Work instructions: Which lines of the material contain the word "pointer"? Show each one.

Data section:

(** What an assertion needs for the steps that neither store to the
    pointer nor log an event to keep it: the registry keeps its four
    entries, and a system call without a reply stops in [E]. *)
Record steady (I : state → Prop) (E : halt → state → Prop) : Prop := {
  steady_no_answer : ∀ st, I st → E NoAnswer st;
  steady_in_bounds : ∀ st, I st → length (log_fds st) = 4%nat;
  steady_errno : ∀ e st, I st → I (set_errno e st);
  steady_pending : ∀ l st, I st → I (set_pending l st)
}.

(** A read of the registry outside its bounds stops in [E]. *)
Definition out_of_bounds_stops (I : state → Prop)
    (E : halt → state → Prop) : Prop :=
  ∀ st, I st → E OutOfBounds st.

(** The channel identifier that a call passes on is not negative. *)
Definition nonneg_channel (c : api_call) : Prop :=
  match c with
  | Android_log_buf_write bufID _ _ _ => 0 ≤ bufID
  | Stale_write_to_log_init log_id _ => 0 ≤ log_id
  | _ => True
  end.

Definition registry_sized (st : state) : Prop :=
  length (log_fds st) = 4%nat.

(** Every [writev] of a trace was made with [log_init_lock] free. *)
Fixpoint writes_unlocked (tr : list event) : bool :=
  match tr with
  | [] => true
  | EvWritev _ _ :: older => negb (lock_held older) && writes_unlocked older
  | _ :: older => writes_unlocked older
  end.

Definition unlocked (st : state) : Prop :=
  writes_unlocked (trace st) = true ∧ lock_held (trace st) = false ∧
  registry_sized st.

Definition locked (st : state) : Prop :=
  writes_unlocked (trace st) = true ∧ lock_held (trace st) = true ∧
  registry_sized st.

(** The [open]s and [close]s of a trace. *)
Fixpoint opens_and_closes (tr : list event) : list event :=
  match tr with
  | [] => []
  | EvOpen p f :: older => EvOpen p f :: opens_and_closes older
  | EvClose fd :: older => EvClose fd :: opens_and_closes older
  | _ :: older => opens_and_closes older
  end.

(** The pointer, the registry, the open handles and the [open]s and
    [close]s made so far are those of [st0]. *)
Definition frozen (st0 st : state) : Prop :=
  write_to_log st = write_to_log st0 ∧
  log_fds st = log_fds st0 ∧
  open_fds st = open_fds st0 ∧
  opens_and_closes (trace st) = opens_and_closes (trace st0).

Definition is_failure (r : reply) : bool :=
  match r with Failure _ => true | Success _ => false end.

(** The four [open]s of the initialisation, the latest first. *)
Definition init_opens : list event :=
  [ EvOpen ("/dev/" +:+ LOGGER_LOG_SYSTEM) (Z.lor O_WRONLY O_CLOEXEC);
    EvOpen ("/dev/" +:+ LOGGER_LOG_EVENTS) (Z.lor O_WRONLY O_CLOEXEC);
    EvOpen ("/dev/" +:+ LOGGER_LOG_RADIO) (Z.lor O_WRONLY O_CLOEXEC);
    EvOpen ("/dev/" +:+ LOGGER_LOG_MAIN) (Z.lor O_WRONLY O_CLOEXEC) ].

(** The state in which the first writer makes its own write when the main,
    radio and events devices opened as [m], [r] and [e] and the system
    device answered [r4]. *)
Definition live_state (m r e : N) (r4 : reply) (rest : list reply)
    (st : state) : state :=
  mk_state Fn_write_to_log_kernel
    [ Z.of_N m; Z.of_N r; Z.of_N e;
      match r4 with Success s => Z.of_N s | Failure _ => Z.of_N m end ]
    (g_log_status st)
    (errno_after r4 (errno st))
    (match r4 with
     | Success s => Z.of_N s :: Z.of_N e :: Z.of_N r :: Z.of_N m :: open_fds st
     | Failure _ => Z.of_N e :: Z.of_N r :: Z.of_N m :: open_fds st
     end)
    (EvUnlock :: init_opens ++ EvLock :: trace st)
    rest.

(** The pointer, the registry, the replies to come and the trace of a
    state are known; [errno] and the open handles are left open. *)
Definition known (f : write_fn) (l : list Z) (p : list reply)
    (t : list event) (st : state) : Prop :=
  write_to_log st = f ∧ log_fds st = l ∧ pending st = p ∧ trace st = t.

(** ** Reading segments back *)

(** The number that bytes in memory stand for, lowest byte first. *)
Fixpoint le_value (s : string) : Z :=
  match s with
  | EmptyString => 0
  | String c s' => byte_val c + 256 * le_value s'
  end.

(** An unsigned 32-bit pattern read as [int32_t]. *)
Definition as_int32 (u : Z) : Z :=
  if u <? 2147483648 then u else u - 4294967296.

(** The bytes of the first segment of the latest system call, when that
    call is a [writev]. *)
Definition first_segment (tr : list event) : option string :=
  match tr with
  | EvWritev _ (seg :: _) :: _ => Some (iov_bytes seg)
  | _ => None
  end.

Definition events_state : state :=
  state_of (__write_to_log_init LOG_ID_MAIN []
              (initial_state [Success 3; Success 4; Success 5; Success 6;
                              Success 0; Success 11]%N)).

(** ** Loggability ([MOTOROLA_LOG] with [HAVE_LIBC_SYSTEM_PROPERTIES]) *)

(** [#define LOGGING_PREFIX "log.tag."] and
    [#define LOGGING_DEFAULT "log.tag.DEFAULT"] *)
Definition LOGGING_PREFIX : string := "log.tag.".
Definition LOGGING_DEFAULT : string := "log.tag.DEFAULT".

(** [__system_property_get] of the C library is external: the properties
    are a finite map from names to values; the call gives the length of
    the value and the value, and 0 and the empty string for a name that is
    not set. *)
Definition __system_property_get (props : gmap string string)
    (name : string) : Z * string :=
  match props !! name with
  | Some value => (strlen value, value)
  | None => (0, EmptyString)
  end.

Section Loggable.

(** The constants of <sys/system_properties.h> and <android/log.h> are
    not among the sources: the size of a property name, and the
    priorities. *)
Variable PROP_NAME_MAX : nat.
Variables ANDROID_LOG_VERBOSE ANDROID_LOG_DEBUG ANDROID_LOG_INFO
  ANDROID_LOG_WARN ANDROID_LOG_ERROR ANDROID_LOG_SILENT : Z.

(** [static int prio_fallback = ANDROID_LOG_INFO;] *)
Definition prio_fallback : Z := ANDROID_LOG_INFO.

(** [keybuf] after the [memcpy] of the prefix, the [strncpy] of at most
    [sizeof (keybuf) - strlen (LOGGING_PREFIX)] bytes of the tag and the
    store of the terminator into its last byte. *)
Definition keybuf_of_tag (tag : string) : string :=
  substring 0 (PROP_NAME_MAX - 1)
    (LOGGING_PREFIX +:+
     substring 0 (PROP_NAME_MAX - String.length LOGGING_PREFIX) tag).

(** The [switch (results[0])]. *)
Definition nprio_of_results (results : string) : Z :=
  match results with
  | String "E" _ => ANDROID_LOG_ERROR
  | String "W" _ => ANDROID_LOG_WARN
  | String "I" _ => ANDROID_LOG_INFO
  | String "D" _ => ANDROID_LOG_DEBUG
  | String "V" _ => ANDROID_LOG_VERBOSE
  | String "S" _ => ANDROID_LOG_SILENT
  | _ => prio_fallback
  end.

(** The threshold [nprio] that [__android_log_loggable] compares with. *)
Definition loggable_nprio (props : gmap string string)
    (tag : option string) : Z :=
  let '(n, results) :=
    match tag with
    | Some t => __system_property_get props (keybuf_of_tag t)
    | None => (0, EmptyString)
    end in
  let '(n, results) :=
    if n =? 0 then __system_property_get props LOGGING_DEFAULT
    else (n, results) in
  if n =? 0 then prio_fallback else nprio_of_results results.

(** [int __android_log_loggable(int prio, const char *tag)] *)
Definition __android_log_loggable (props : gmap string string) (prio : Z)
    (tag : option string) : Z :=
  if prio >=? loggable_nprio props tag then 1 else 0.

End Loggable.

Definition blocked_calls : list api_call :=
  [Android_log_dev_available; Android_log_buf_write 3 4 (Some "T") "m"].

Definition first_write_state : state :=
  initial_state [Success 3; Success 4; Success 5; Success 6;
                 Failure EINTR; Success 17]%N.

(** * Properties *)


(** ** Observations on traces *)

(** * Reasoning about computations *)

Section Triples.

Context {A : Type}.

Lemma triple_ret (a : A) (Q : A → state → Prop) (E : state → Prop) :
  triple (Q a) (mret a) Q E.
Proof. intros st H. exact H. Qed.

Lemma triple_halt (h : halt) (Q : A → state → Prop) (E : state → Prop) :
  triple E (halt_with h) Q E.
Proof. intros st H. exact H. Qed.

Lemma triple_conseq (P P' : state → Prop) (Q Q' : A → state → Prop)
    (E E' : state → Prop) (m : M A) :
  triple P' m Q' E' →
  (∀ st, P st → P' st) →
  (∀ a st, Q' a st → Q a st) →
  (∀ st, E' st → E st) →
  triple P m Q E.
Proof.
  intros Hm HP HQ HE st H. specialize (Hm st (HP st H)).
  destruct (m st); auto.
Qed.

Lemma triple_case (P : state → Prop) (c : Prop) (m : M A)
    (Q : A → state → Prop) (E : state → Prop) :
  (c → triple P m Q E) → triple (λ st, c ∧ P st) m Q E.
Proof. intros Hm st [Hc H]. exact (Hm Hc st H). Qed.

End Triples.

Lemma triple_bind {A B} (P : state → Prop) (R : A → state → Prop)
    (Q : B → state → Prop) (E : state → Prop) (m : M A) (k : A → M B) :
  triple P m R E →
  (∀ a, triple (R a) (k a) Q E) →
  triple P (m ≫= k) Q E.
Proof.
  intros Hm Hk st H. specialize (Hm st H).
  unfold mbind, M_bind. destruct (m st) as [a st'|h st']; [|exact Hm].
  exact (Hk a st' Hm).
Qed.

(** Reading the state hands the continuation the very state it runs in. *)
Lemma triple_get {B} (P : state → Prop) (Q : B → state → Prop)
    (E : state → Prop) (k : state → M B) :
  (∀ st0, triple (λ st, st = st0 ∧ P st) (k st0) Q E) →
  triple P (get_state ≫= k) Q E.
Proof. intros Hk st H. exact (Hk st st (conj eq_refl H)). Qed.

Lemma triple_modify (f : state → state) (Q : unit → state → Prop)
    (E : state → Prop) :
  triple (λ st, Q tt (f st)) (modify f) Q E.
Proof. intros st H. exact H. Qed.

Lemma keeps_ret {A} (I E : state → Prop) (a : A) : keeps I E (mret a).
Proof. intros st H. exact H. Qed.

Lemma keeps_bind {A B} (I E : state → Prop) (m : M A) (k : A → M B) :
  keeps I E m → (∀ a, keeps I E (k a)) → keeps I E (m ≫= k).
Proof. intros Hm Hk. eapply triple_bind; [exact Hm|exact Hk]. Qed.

The answer:
    pointer nor log an event to keep it: the registry keeps its four
(** The pointer, the registry, the open handles and the [open]s and
(** The pointer, the registry, the replies to come and the trace of a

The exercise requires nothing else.